たとえば磁石はスチール缶を吸いつけますが、磁石をスチール缶内の中央に格納すると、磁気はスチール缶外部にほとんど現れなくなります。逆に磁石をスチール缶の外に置くと、スチールの磁気シールド効果により内部空間の磁界は微弱になります。
物質の磁束の吸収しやすさのことを透磁率といい、真空の透磁率との比を比透磁率といいます。銅や鉛などの非磁性金属の比透磁率は1前後ですが、鉄、コバルト、ニッケルでは1000以上もあり、このため磁束をよく吸収し、また磁石に吸いつくのです。
強磁性体には外部磁界によっていったん磁化されると、永久磁石となって磁化を保ち続ける硬磁性体と、外部磁界を断つと磁化をなくして元の状態に戻る軟磁性体とがあります。
純鉄や不純物の少ない軟鉄は、古くから知られてきた軟磁性体ですが、電気抵抗が小さいために、交流用のトランスコアなどに使うと発熱によるエネルギーロス(ヒステリシス損)が大きくなってしまいます。

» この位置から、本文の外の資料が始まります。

(* ===== verification/DictColumns.v ===== *)
(** * Dictionaries of the driver's columns

    [LowCardinality.v] works on any index column that keeps [IndexLaws].  Here the columns
    of the driver are shown to keep them: a column with the contract of [ColumnLaws.v] that
    has no state prefix and takes nil, as the numbers, texts and fixed texts do. *)

From S2P Require Import Prelude GoStd Wire Column ColumnLaws ColumnLeaf ColumnType Block BlockColumns LowCardinality.

Section driver_index.
Context {W : Wire} {L : WireLaws W}.
Variable conv_float : intkind → nat → Z → Z.
Variable to_float : nat → prim → Z.
Variable duration_string : Z → gostring.
Variable other : gostring → gostring → result cerr Interface.
Variable C : Interface.
Context {LC : Laws C}.
Hypothesis no_prefix : custom C = None.
Hypothesis nil_taken : ∀ s, ∃ s', Column.AppendRow C s VNil = Some (s', None).
Hypothesis nil_accepted : accepts C VNil.

#[local] Instance columns : ColumnOps := interface_columns conv_float to_float duration_string other.

(** The rows of a column, in order. *)
Definition rows_in (c : any_column) : list value := omap (row_of c) (seq 0 (Rows (iface c) (cstate c))).

Lemma rows_in_all s : wf C s → ∀ i, (i ≤ Rows C s)%nat → length (omap (Row C s) (seq 0 i)) = i.
Proof.
  intros Hw i. induction i as [|i IH]; intros Hi; [done|]. rewrite seq_S, omap_app, length_app, IH by lia.
  cbn [omap list_omap Nat.add]. destruct (law_row s i Hw) as [x ->]; [lia|]. cbn. lia.
Qed.

Lemma rows_in_lookup s : wf C s → ∀ n i, (i < n ≤ Rows C s)%nat → omap (Row C s) (seq 0 n) !! i = Row C s i.
Proof.
  intros Hw n. induction n as [|n IH]; intros i Hi; [lia|]. rewrite seq_S, omap_app.
  pose proof (rows_in_all s Hw n ltac:(lia)) as Hl. destruct (decide (i = n)) as [-> |Hne].
  - rewrite lookup_app_r by lia. rewrite Hl, Nat.sub_diag. cbn. by destruct (law_row s n Hw) as [x ->]; [lia|].
  - rewrite lookup_app_l by lia. apply IH. lia.
Qed.

Lemma rows_in_ext s s' n : (∀ i, (i < n)%nat → Row C s' i = Row C s i) → omap (Row C s') (seq 0 n) = omap (Row C s) (seq 0 n).
Proof.
  induction n as [|n IH]; intros Hr; [done|]. rewrite !seq_S, !omap_app. cbn. rewrite IH by (intros; apply Hr; lia).
  by rewrite Hr by lia.
Qed.

#[export] Instance driver_index : IndexLaws columns W VNil value.
Proof.
  refine (@Build_IndexLaws columns W VNil value rows_in (stored C) (accepts C) (λ c, ∀ s, c = MkAny C s → fits C s)
    (λ ix0 c, ix0 = MkAny C (fresh C) ∧ ∃ s, c = MkAny C s ∧ wf C s) _ _ _ _ _ _).
  - intros ix0 c [_ (s & -> & Hw)]. symmetry. by apply rows_in_all.
  - intros ix0 c [_ (s & -> & Hw)]. split; [done|]. destruct (nil_taken s) as [s' Hs]. cbn. rewrite Hs. by eexists.
  - intros c Hf s ->. destruct (nil_taken s) as [s' Hs]. cbn in Hf. rewrite Hs in Hf.
    by apply (law_grows _ _ _ Hs), Hf.
  - intros c x c' Ha Hf s ->. cbn in Ha. destruct (Column.AppendRow C s x) as [[s' [e|]]|] eqn:Es; try done.
    injection Ha as <-. by apply (law_grows _ _ _ Es), Hf.
  - intros ix0 c x c' [-> (s & -> & Hw)] Hx Ha Hf. cbn in Ha.
    destruct (Column.AppendRow C s x) as [[s' [e|]]|] eqn:Es; try done. injection Ha as <-.
    destruct (law_append _ _ _ Hw Hx Es (Hf _ eq_refl)) as (Hw' & Hn & Hold & Hnew).
    split; [split; [done|by exists s']|]. unfold rows_in. cbn [iface cstate]. change (row_of (MkAny C s')) with (Row C s').
    change (row_of (MkAny C s)) with (Row C s). rewrite Hn, seq_S, omap_app, (rows_in_ext s) by done.
    f_equal. cbn. by rewrite Hnew.
  - intros ix0 c [-> (s & -> & Hw)] Hf. assert (write_prefix C s = Ok []) as Hp by (unfold write_prefix; by rewrite no_prefix).
    destruct (law_codec s [] Hw (Hf s eq_refl) Hp) as (s1 & Hr & _ & _ & s2 & Hd & Hw2 & Hn2 & Hrow).
    unfold read_prefix in Hr. rewrite no_prefix in Hr. specialize (Hr []). injection Hr as <-.
    exists (MkAny C s2). split.
    + unfold rows_in. cbn [iface cstate]. rewrite Hn2. by apply rows_in_ext.
    + intros rest. cbn. by rewrite Hd.
Defined.
(** What [dictionary_carried] says for a column of the driver: every row of a
    LowCardinality column over [C] reads as what [C] stores for its value. *)
Lemma driver_dictionary {K} `{Countable K} (time_key : gotime → K) (time_cell : gotime → value) (contents : K → value)
    (nl : bool) (vs : list (lc_value (CO := columns) K)) c rest :
  vs ≠ [] → consistent time_key time_cell contents vs →
  (∀ v k x, v ∈ vs → normal time_key time_cell v = Some (k, x) → accepts C x) →
  lc_Append (CO := columns) VNil time_key time_cell (lc_new (MkAny C (fresh C) : @col columns) nl) vs = (c, None) →
  (∀ s, index c = MkAny C s → fits C s) →
  (Z.of_nat (colRows (index c)) < 2 ^ 63)%Z → (Z.of_nat (length vs) < 2 ^ 63)%Z →
  ∃ d, lc_Decode (lc_new (K := K) (MkAny C (fresh C) : @col columns) nl) (length vs) ((lc_Encode c).1 ++ rest) = Ok (d, rest)
    ∧ lc_rows d = length vs
    ∧ ∀ i v, vs !! i = Some v →
        lc_Row (λ c i, rows_in c !! i) d i
        = Some (match normal time_key time_cell v with
                | None => if nl then None else Some (stored C VNil)
                | Some (_, x) => Some (stored C x)
                end).
Proof.
  intros Hne Hc Hcells HA Hf Hrows Hlen. destruct (law_fresh (I := C)) as [Hw0 Hn0].
  destruct (dictionary_carried (CO := columns) VNil time_key time_cell contents (MkAny C (fresh C) : @col columns) nl vs c rest)
    as (d & Hd & Hr & _ & Hv); try done.
  - split; [done|]. by exists (fresh C).
  - cbn. unfold rows_in. cbn [iface cstate]. by rewrite Hn0.
  - by exists d.
Qed.
End driver_index.

(** Texts and numbers keep the conditions. *)
Lemma string_dictionary {W : Wire} {L : WireLaws W} duration_string name :
  let C := StringColumn duration_string name in
  custom C = None ∧ (∀ s, ∃ s', Column.AppendRow C s VNil = Some (s', None)) ∧ accepts C VNil.
Proof. split; [done|]. split; [intros s; by eexists|done]. Qed.

Lemma int_dictionary {W : Wire} {L : WireLaws W} conv_float k name t :
  let C := IntColumn conv_float k name t in
  custom C = None ∧ (∀ s, ∃ s', Column.AppendRow C s VNil = Some (s', None)) ∧ accepts C VNil.
Proof. split; [done|]. split; [intros s; by eexists|by destruct k]. Qed.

そこで、1900年に軟磁性ながら電気抵抗の高いケイ素鋼(鉄・ケイ素・アルミニウムの合金)が発見されたのを皮切りとして、1920〜1930年代にはパーマロイ、ケイ素鋼を改良した方向性ケイ素鋼、センダストなどのすぐれた軟磁性金属材料が相次いで開発されました。同時期に開発されたフェライト(ソフトフェライト)も、酸化鉄を主成分とする軟磁性の電子セラミック材料です。